BEGIN
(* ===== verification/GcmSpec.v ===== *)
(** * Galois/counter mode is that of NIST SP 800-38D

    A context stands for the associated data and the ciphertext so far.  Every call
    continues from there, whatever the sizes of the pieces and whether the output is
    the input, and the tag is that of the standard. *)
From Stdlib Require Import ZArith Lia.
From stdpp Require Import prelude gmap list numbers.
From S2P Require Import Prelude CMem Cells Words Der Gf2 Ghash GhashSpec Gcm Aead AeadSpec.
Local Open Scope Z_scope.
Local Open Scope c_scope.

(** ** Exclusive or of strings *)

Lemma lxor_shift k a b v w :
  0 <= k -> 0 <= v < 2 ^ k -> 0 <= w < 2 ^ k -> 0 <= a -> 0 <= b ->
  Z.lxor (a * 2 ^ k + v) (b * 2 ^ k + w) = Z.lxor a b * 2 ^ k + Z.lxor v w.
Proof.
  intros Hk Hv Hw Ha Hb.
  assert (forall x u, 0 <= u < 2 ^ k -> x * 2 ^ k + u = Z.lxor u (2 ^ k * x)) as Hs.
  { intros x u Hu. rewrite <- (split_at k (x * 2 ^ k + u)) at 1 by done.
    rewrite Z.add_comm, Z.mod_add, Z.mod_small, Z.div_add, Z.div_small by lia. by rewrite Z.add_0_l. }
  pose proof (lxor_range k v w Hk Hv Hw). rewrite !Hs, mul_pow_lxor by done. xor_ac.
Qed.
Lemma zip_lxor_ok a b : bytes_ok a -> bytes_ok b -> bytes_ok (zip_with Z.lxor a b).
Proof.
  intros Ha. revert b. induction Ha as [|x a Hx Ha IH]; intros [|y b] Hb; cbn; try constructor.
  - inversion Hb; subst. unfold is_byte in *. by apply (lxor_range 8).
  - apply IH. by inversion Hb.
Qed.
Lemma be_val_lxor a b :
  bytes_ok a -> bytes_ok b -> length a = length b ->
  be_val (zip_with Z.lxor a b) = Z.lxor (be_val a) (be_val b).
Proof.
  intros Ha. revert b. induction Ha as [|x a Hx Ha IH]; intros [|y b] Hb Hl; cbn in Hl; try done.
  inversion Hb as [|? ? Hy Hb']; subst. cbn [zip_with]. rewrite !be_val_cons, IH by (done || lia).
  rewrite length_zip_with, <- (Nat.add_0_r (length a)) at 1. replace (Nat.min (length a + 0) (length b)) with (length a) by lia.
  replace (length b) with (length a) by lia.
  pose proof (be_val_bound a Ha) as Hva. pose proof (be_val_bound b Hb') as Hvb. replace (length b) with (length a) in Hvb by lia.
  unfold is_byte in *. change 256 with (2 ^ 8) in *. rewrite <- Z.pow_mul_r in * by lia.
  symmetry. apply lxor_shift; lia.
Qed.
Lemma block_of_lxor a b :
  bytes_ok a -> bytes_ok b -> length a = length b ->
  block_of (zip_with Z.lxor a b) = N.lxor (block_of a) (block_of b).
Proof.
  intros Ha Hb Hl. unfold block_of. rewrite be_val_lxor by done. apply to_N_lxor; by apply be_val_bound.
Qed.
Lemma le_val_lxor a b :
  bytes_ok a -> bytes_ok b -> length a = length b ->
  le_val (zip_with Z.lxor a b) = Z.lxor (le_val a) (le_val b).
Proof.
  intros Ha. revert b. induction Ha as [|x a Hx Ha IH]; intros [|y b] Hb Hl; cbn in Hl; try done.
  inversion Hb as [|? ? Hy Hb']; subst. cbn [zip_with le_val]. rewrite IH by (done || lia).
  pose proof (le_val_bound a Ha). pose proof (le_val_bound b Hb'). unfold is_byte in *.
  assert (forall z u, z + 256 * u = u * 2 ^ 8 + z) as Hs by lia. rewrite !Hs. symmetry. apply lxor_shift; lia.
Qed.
END
BEGIN
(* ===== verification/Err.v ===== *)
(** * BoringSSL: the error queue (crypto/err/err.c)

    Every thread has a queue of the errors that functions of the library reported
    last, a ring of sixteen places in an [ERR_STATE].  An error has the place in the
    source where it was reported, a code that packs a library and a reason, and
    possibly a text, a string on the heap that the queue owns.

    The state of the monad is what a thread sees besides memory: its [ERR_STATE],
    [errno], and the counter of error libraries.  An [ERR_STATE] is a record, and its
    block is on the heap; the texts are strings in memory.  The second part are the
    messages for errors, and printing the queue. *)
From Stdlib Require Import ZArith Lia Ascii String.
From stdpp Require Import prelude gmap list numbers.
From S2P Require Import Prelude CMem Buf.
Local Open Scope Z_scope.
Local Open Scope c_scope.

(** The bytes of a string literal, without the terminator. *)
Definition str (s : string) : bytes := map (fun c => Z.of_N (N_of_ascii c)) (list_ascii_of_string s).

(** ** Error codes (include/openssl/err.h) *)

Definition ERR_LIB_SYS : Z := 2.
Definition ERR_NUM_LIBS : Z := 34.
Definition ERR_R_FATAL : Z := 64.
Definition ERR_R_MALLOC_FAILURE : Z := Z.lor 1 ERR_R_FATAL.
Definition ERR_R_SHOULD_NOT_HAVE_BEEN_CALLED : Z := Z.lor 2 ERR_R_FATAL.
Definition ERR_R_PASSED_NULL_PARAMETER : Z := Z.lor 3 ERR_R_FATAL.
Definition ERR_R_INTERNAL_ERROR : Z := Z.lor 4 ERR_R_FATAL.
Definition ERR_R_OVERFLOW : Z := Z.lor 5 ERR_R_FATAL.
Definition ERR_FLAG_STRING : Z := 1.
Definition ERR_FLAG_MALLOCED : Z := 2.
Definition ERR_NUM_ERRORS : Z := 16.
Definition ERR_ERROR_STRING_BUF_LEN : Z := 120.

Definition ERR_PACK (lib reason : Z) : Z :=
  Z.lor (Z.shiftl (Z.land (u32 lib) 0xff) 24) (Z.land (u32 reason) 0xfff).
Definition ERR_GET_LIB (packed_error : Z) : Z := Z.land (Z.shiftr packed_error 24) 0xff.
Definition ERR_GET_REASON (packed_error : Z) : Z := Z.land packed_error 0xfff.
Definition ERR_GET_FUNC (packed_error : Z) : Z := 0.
END
BEGIN
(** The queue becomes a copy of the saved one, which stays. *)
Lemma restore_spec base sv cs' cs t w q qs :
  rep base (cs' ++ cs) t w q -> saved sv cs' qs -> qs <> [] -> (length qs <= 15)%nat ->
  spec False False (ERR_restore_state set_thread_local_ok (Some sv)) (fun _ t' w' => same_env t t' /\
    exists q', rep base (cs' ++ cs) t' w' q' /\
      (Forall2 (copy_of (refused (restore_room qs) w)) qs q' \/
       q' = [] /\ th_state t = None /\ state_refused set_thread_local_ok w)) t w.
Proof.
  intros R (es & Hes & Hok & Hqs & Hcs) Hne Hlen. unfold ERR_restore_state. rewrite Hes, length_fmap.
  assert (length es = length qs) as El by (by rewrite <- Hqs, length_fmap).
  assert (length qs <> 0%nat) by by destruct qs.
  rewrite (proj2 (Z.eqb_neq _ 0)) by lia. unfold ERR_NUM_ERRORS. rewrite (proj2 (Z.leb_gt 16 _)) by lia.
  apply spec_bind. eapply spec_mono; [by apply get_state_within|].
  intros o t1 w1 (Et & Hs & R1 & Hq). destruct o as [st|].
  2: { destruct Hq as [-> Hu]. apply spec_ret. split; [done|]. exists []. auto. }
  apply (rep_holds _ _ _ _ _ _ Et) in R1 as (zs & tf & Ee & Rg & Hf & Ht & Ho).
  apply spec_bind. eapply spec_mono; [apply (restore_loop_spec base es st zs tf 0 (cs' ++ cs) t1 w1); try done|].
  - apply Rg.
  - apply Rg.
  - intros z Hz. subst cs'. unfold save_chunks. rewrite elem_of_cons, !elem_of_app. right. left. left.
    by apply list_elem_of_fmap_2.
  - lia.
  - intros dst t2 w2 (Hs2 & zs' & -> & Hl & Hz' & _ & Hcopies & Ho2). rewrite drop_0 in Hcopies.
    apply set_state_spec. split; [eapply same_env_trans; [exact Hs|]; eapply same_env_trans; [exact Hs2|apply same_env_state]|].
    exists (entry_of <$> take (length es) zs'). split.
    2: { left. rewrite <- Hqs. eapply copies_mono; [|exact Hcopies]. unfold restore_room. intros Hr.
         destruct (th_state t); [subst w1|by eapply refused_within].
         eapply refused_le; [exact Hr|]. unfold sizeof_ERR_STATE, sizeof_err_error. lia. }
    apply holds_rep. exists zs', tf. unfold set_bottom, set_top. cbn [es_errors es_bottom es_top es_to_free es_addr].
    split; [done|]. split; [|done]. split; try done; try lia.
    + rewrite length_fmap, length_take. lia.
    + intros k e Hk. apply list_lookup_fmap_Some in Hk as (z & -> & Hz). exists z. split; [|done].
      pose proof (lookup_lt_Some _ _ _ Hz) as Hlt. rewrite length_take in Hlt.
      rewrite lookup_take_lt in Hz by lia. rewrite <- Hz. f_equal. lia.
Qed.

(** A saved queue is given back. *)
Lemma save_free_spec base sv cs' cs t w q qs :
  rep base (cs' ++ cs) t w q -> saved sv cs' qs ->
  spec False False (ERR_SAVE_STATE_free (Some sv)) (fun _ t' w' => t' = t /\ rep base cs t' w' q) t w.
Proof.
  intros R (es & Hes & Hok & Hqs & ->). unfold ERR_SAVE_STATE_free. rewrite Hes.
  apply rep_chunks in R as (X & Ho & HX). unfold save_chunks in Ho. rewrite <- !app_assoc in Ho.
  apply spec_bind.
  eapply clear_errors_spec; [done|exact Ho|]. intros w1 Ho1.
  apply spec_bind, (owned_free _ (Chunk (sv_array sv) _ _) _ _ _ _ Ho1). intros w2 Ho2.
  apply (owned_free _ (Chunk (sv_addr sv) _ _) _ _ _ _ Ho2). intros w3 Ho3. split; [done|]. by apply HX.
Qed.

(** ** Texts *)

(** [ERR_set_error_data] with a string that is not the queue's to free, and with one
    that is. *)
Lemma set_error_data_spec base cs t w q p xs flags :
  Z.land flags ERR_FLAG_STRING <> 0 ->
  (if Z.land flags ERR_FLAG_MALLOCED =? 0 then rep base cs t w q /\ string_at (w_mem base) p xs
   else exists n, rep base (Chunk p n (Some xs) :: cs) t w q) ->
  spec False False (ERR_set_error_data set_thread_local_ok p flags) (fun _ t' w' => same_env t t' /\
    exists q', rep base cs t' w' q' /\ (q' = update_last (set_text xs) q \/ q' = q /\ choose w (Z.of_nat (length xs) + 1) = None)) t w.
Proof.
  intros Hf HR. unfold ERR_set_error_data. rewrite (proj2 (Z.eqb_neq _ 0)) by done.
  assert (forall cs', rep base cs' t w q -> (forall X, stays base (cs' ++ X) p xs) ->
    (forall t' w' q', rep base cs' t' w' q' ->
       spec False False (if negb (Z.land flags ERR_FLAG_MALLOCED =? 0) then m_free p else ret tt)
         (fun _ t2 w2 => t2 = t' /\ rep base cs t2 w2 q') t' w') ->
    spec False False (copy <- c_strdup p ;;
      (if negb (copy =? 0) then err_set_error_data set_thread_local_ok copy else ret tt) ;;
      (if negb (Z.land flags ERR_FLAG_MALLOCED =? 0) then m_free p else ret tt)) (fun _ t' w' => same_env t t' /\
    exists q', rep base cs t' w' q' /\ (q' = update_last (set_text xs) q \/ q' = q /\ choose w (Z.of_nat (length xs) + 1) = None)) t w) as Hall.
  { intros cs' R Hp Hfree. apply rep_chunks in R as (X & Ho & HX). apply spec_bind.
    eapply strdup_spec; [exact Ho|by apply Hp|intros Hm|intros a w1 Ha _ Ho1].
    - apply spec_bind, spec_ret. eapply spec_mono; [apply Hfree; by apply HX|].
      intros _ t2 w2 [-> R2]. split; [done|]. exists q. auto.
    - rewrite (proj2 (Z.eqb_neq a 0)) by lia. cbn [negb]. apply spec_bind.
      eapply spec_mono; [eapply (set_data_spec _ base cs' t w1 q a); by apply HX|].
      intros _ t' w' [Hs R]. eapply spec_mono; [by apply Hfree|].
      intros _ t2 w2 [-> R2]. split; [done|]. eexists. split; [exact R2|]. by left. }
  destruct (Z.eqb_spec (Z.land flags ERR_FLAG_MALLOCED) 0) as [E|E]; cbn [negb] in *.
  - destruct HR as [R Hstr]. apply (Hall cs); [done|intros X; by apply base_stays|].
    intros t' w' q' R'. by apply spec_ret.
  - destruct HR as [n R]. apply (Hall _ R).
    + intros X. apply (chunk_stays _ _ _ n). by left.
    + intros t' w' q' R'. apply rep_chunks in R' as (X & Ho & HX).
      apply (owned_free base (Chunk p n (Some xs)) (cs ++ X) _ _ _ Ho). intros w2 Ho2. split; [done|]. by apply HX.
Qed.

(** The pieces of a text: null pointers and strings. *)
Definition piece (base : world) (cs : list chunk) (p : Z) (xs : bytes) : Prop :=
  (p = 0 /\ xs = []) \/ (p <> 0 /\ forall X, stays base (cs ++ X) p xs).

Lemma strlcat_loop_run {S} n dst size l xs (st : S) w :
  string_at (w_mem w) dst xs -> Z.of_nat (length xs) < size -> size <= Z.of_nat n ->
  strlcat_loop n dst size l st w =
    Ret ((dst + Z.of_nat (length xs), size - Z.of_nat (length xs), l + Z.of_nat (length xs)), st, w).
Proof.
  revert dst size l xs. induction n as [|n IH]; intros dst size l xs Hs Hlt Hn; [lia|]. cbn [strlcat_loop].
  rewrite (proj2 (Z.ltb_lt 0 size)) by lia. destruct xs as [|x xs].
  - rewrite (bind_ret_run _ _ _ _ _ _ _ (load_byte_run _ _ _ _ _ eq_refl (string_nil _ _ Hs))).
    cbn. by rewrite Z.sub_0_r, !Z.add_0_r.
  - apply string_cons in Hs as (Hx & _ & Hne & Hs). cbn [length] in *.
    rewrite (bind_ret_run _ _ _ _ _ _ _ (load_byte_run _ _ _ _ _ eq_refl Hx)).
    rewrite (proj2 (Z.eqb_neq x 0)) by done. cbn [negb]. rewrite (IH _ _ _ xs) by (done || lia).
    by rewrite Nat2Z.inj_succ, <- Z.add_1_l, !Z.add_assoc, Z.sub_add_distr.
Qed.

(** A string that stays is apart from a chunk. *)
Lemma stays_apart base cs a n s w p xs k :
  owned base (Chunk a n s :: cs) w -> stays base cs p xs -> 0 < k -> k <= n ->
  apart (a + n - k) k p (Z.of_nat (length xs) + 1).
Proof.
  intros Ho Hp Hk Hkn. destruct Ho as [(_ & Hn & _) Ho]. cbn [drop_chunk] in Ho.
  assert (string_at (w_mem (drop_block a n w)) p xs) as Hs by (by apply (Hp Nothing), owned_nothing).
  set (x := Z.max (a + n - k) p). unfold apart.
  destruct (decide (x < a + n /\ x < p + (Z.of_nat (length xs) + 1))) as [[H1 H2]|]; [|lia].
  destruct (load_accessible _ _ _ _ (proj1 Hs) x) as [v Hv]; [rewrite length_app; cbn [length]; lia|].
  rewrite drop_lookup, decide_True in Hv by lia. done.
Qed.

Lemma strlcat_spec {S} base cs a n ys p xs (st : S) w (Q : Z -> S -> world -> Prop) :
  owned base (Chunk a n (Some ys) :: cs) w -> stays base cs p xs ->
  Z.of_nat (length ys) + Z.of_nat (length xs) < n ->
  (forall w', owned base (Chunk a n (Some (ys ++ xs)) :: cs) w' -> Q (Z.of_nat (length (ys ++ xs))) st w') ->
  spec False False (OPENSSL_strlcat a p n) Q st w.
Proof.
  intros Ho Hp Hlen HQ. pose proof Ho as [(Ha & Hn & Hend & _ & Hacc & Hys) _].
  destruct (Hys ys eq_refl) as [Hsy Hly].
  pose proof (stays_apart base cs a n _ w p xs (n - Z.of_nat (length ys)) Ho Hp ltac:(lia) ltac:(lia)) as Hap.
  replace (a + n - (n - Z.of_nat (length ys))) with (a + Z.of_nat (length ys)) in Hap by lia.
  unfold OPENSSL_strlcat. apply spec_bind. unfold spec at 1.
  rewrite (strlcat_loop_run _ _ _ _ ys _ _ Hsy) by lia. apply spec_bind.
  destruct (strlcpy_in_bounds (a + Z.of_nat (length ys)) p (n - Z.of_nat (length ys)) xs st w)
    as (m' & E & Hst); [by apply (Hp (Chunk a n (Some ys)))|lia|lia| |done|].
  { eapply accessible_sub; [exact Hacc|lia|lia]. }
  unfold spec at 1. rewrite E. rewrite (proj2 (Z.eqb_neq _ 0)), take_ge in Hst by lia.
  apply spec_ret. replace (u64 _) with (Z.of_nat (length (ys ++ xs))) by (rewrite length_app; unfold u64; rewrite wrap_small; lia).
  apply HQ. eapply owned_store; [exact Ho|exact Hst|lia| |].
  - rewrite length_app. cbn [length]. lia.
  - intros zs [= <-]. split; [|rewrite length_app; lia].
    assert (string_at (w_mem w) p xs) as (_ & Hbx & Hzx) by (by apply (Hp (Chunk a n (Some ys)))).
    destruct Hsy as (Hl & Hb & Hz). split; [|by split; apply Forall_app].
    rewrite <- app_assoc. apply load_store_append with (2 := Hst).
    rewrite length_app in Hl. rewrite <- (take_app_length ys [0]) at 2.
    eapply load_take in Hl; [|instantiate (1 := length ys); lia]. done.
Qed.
END
In the entries above, which lines hold the word "replace"? Copy them out.

• **Reply**
  rewrite length_zip_with, <- (Nat.add_0_r (length a)) at 1. replace (Nat.min (length a + 0) (length b)) with (length a) by lia.
  replace (length b) with (length a) by lia.
  pose proof (be_val_bound a Ha) as Hva. pose proof (be_val_bound b Hb') as Hvb. replace (length b) with (length a) in Hvb by lia.
  replace (a + n - (n - Z.of_nat (length ys))) with (a + Z.of_nat (length ys)) in Hap by lia.
  apply spec_ret. replace (u64 _) with (Z.of_nat (length (ys ++ xs))) by (rewrite length_app; unfold u64; rewrite wrap_small; lia).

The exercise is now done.